### Goal of the exercise
Among the entries below, find the line with "destruct (_ <? _); [lia |].", then quote it and each following line up to and including the line with "(* commit *)", and nothing else.

[Data excerpts]
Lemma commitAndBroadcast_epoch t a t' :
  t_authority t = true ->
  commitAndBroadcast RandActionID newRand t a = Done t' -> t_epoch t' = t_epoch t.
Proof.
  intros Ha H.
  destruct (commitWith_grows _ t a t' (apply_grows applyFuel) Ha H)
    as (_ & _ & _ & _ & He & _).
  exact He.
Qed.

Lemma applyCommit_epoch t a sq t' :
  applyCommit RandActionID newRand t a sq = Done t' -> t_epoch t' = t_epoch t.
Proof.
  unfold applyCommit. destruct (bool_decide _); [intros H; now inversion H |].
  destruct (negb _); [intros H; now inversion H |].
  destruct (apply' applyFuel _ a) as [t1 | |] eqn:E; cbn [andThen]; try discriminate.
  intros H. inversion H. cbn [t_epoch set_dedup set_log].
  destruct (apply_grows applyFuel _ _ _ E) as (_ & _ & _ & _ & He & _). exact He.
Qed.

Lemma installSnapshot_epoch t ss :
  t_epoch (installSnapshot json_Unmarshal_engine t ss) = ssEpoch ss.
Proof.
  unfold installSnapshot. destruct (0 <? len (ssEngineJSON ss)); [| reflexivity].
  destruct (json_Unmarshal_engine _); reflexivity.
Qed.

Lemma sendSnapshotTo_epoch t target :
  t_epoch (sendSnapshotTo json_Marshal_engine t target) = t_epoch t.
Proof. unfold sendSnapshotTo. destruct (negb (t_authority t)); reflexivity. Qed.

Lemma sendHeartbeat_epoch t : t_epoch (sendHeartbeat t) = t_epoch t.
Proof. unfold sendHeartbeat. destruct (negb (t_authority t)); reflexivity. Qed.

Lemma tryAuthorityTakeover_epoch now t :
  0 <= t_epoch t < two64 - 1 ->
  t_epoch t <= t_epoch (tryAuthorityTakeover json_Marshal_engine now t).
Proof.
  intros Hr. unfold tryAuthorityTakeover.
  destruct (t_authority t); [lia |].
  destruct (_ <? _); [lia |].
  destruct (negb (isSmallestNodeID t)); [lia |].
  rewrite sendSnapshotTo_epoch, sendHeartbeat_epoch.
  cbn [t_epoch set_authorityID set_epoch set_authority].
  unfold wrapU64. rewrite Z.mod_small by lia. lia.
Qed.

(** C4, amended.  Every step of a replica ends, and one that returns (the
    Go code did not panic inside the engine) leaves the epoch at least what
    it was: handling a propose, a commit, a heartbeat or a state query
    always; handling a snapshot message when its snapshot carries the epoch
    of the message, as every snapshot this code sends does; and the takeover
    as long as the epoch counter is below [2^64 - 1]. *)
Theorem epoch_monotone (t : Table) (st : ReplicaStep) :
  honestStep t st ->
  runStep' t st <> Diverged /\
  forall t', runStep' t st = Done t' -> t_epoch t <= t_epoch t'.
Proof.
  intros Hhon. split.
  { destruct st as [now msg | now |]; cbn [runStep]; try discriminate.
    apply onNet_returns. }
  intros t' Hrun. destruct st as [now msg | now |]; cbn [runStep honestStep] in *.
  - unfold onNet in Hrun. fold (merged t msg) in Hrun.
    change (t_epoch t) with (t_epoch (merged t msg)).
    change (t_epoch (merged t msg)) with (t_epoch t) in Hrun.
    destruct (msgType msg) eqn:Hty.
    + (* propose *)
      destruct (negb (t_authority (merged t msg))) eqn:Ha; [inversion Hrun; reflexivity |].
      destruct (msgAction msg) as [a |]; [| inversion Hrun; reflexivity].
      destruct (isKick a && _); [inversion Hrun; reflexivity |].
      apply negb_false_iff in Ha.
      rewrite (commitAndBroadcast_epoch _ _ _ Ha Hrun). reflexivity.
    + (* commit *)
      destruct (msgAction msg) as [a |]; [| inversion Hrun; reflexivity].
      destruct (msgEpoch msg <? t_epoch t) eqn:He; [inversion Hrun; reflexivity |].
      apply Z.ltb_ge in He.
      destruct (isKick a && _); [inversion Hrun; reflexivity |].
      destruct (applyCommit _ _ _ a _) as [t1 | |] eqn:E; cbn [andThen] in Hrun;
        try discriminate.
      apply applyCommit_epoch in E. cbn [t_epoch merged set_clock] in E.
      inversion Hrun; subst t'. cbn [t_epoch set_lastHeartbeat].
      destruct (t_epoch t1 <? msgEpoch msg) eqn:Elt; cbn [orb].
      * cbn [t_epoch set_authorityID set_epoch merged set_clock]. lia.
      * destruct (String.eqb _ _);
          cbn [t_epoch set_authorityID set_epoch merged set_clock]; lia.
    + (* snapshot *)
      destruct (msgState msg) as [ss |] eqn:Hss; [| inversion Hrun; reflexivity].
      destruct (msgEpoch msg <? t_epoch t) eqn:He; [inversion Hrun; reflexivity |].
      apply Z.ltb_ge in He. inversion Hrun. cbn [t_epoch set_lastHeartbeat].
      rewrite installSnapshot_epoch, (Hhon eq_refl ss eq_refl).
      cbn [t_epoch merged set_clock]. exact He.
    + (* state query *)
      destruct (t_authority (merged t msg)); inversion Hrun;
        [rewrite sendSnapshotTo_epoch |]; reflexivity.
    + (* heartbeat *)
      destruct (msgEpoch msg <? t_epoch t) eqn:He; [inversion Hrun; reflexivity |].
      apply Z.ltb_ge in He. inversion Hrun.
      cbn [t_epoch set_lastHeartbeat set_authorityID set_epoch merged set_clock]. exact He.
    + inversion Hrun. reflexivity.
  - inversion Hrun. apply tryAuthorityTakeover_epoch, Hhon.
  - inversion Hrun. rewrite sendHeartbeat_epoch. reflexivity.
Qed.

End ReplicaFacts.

### Response box
  destruct (_ <? _); [lia |].
  destruct (negb (isSmallestNodeID t)); [lia |].
  rewrite sendSnapshotTo_epoch, sendHeartbeat_epoch.
  cbn [t_epoch set_authorityID set_epoch set_authority].
  unfold wrapU64. rewrite Z.mod_small by lia. lia.
Qed.

(** C4, amended.  Every step of a replica ends, and one that returns (the
    Go code did not panic inside the engine) leaves the epoch at least what
    it was: handling a propose, a commit, a heartbeat or a state query
    always; handling a snapshot message when its snapshot carries the epoch
    of the message, as every snapshot this code sends does; and the takeover
    as long as the epoch counter is below [2^64 - 1]. *)
Theorem epoch_monotone (t : Table) (st : ReplicaStep) :
  honestStep t st ->
  runStep' t st <> Diverged /\
  forall t', runStep' t st = Done t' -> t_epoch t <= t_epoch t'.
Proof.
  intros Hhon. split.
  { destruct st as [now msg | now |]; cbn [runStep]; try discriminate.
    apply onNet_returns. }
  intros t' Hrun. destruct st as [now msg | now |]; cbn [runStep honestStep] in *.
  - unfold onNet in Hrun. fold (merged t msg) in Hrun.
    change (t_epoch t) with (t_epoch (merged t msg)).
    change (t_epoch (merged t msg)) with (t_epoch t) in Hrun.
    destruct (msgType msg) eqn:Hty.
    + (* propose *)
      destruct (negb (t_authority (merged t msg))) eqn:Ha; [inversion Hrun; reflexivity |].
      destruct (msgAction msg) as [a |]; [| inversion Hrun; reflexivity].
      destruct (isKick a && _); [inversion Hrun; reflexivity |].
      apply negb_false_iff in Ha.
      rewrite (commitAndBroadcast_epoch _ _ _ Ha Hrun). reflexivity.
    + (* commit *)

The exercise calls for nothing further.